## Instructions to follow
Go through the listing below and output exactly the line with "in_base 8 rest", the line with "End Sample.", and each line between; omit the rest.

## Task material
Definition children_html (tag : string) (kids : list node) : string :=
  String.concat ""
    (map (fun k => match k with
                   | Text t => if member tag RAW_TEXT_ELEMENTS then t else escape false t
                   | Element _ _ _ => outer_html k
                   end) kids).

Definition EMPTY_DOCUMENT : list node :=
  [Element "html" [] [Element "head" [] []; Element "body" [] []]].

(** ** The environment *)

(** The environment over a network [net] (what each URL answers) and the
    parser's answers [pages] (the document of each markup text). A markup
    handed to [append] or [prepend] is parsed as a fragment: the link of
    [STYLE_LINK_MARKUP] is an element, the tags of [HEAD_MARKUP] are
    ignored there. *)
Definition env (net : list (string * Response)) (pages : list (string * list node)) : Env :=
  {| newURL := resolve;
     http_get := fun _ url =>
       match lookup url net with
       | Some r => Responded r
       | None => NetworkError "getaddrinfo ENOTFOUND"
       end;
     mime_lookup := type_of_path;
     mime_extension := extension_of_type;
     path_extname := extname;
     path_basename := basename;
     path_dirname := dirname;
     path_join := join_paths;
     fs_mkdir := fun _ _ => None;
     fs_writeFile := fun _ _ _ => None;
     cheerio_load := fun html =>
       match lookup html pages with
       | Some doc => doc
       | None => EMPTY_DOCUMENT
       end;
     parse_fragment := fun markup =>
       if markup =? STYLE_LINK_MARKUP then [STYLE_LINK] else [];
     inner_html := fun el => Some (children_html (el_tag el) (el_children el));
     document_html := fun doc => String.concat "" (map outer_html doc) |}.

(** The same environment on a file system that cannot be written to. *)
Definition read_only (E : Env) : Env :=
  {| newURL := newURL E;
     http_get := http_get E;
     mime_lookup := mime_lookup E;
     mime_extension := mime_extension E;
     path_extname := path_extname E;
     path_basename := path_basename E;
     path_dirname := path_dirname E;
     path_join := path_join E;
     fs_mkdir := fun _ _ => Some "EROFS: read-only file system";
     fs_writeFile := fun _ _ _ => Some "EROFS: read-only file system";
     cheerio_load := cheerio_load E;
     parse_fragment := parse_fragment E;
     inner_html := inner_html E;
     document_html := document_html E |}.

Definition ok_response (body type : string) : Response :=
  mkResponse 200 body None (Some type).

(** ** [Number] *)

Definition power_of_ten (k : Z) : QArith_base.Q :=
  if (0 <=? k)%Z then QArith_base.inject_Z (10 ^ k)
  else QArith_base.Qmake 1 (Z.to_pos (10 ^ (- k))).

(** What does not fit a double is an infinity or zero. *)
Definition as_double (negative : bool) (q : QArith_base.Q) : Num.number :=
  if QArith_base.Qle_bool (QArith_base.inject_Z (2 ^ 1024)) q then Num.Infinity negative
  else if QArith_base.Qle_bool q (QArith_base.Qmake 1 (Z.to_pos (2 ^ 1075)))
  then Num.of_Z 0
  else Num.Finite (if negative then QArith_base.Qopp q else q).

(** A decimal literal: digits, a fraction, an exponent. *)
Definition decimal (negative : bool) (s : string) : Num.number :=
  let '(mantissa, exponent) :=
    match break (fun c => one_of "eE" c) s with
    | (m, String _ e) => (m, Some e)
    | (m, EmptyString) => (m, None)
    end in
  let '(whole, part) := cut "." mantissa in
  let part := match part with Some p => p | None => EmptyString end in
  let power :=
    match exponent with
    | None => Some 0%Z
    | Some e =>
        match e with
        | String "-" (String _ _ as e') => option_map Z.opp (digits e' 0)
        | String "+" (String _ _ as e') => digits e' 0
        | String _ _ => digits e 0
        | EmptyString => None
        end
    end in
  match digits (whole ++ part) 0, power with
  | Some n, Some k =>
      if (whole ++ part) =? "" then Num.NaN
      else as_double negative
             (QArith_base.Qmult (QArith_base.inject_Z n)
                (power_of_ten (k - Z.of_nat (String.length part))))
  | _, _ => Num.NaN
  end.

Definition in_base (base : Z) (s : string) : Num.number :=
  match s, number_in base s 0 with
  | String _ _, Some n => as_double false (QArith_base.inject_Z n)
  | _, _ => Num.NaN
  end.

(** [Number(s)] *)
Definition to_number (s : string) : Num.number :=
  match trim s with
  | EmptyString => Num.of_Z 0
  | String "0" (String x rest) as t =>
      if one_of "xX" x then in_base 16 rest
      else if one_of "oO" x then in_base 8 rest
      else if one_of "bB" x then in_base 2 rest
      else decimal false t
  | String "-" rest => if rest =? "Infinity" then Num.Infinity true else decimal true rest
  | String "+" rest => if rest =? "Infinity" then Num.Infinity false else decimal false rest
  | t => if t =? "Infinity" then Num.Infinity false else decimal false t
  end.

End Sample.

(* ================================================================== *)
(** * Vocabulary of the statements *)
(* ================================================================== *)

(** Texts put end to end. *)
Definition glue (parts : list string) : string :=
  fold_right String.append EmptyString parts.

(** The text a list of segments stands for. *)
Definition text_of (gs : list segment) : string := glue (map raw gs).

(** The [url(...)] tokens of a CSS text are the matches of [CSS_URL_RE];
    the reference of a token is its second group, trimmed. *)
Definition css_tokens (css : string) : list segment := scan true CSS_URL_RE css.

Definition reference (cs : captures) : string := trim (group 2 cs).

Section CssImages.
Variable E : Env.
Variable baseUrl : string.

(** What [rewriteCssUrlsToAbs] puts in the place of a segment, and the URL
    it records for it. *)
Definition css_image (g : segment) : string :=
  match g with
  | Chr c => String c EmptyString
  | Tok m cs =>
      if not_fetchable (reference cs) then "url(" ++ reference cs ++ ")"
      else match absolute E (reference cs) baseUrl with
           | Some abs => "url(" ++ abs ++ ")"
           | None => m
           end
  end.

Definition css_recorded (g : segment) : list string :=
  match g with
  | Chr _ => []
  | Tok _ cs =>
      if not_fetchable (reference cs) then []
      else match absolute E (reference cs) baseUrl with
           | Some abs => [abs]
           | None => []
           end
  end.

End CssImages.

Definition add_all (xs : list string) (s : list string) : list string :=
  fold_left (fun s x => set_add x s) xs s.

(** ** Names of files and folders *)

(** Every code unit of a text satisfies [p]. *)
Fixpoint every (p : ascii -> bool) (s : string) : bool :=
  match s with
  | EmptyString => true
  | String c s' => p c && every p s'
  end.

(** A digit or one of the letters [a] to [f]. *)
Definition is_hex (c : ascii) : bool :=
  let n := nat_of_ascii c in
  (((48 <=? n) && (n <=? 57)) || ((97 <=? n) && (n <=? 102)))%nat.

Definition is_dot (c : ascii) : bool := Ascii.eqb c ".".

(** The name [uniqueFolderName] tries at its turn [k]: the base, then the
    base with the suffixes 1, 2, ... *)
Definition candidate (base : string) (k : nat) : string :=
  match k with
  | O => base
  | S _ => base ++ "-" ++ string_of_Z (Z.of_nat k)
  end.

Definition no_dot (c : ascii) : bool := negb (is_dot c).

(** ** The command line and the workers *)

(** A limit that starts a worker: [1 <= x]. *)
Definition at_least_one (x : Num.number) : Prop := Num.leb (Num.of_Z 1) x = true.

(** ** The entry page (C9) *)

(** [fetchHTML] fails exactly on a status outside [lo, hi) or an empty
    body. *)
Definition fails_exactly_outside (lo hi : Z) (E : Env) (url : string)
    (res : Response) : Prop :=
  is_ok (fetchHTML E url) = false
  <-> (~ (lo <= status res < hi)%Z \/ data res = "").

## Answer section
      else if one_of "oO" x then in_base 8 rest
      else if one_of "bB" x then in_base 2 rest
      else decimal false t
  | String "-" rest => if rest =? "Infinity" then Num.Infinity true else decimal true rest
  | String "+" rest => if rest =? "Infinity" then Num.Infinity false else decimal false rest
  | t => if t =? "Infinity" then Num.Infinity false else decimal false t
  end.

End Sample.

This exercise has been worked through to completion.